■ About this task ■
For every line in the records that has the word "Require", make a copy.

■ Data excerpts ■
(** * Go2 locomotion control core: a shallow embedding of the Python sources

    The development follows the layout of the repository:

    - [PathController]  : [go2_gait_simulation.py], class [PathController]
    - [Sim]             : [go2_gait_simulation.py], the loop of [main]
    - [Gait]            : [go2_gait.py], class [Go2RealRobot] and [main]
    - [Unified]         : [go2control_system.py]
    - [CLI]             : [pyCLI.py]

    Python floats are modelled by the real numbers [R]; comparisons are the
    decidable order of [R].  Python exceptions are values of type [exn] and a
    call that may raise returns a [result]. *)

From Stdlib Require Import Reals Lra Lia List String Bool Arith ZArith.
From Stdlib Require Import DecimalString Permutation.
Import ListNotations.

Open Scope R_scope.

(** ** Python runtime conventions *)

Module Py.

Inductive exn : Type :=
| TypeError
| IndexError
| ZeroDivisionError
| AttributeError
| EOFError
| RuntimeError
| KeyboardInterrupt
| SystemExit.

(** [isinstance(e, Exception)]: [KeyboardInterrupt] and [SystemExit] derive
    from [BaseException] only. *)
Definition is_Exception (e : exn) : bool :=
  match e with
  | KeyboardInterrupt | SystemExit => false
  | _ => true
  end.

Inductive result (A : Type) : Type :=
| Ok (a : A)
| Raise (e : exn).
Arguments Ok {A} a.
Arguments Raise {A} e.

Definition ltb (x y : R) : bool := if Rlt_dec x y then true else false.
Definition gtb (x y : R) : bool := ltb y x.
Definition geb (x y : R) : bool := if Rle_dec y x then true else false.
Definition eqb (x y : R) : bool := if Req_dec_T x y then true else false.

(** The builtins [min(a, b)] and [max(a, b)] on two arguments: the first
    argument is kept unless the second is strictly better. *)
Definition min (a b : R) : R := if ltb b a then b else a.
Definition max (a b : R) : R := if gtb b a then b else a.
(* ===== verification/_CoqProject ===== *)
-Q . S2P
Prelude.v
Addr.v
Semver.v
RemotePath.v
QueueOps.v
UploadRecovery.v
UploadQueue.v
QueueStore.v
QueueInv.v
QueueSend.v
QueueProps.v
Json.v
MeshCrdt.v
MeshShare.v
Paths.v
Replace.v
FsUploadPlan.v
FsUpload.v
FsUploadWork.v
SpacePlan.v
LibraryMove.v
SpaceRun.v
Program.v
JobWait.v
PkgRules.v
PkgStaging.v
PkgInstall.v
ArchiveParts.v
PlaylistOps.v
Playlists.v
Tasks.v
Schedules.v
UploadBatch.v
UploadReview.v
DumpSwap.v
BulkRename.v
Paste.v
Qr.v
QrField.v
QrRead.v
QrFacts.v
QrProps.v
ConvertQueue.v
QueueLeader.v
RpSps.v
NalUnits.v
SpsSyntax.v
Fmp4.v
Fmp4Demux.v
Fmp4Codec.v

■ Result of this task ■
From Stdlib Require Import Reals Lra Lia List String Bool Arith ZArith.
From Stdlib Require Import DecimalString Permutation.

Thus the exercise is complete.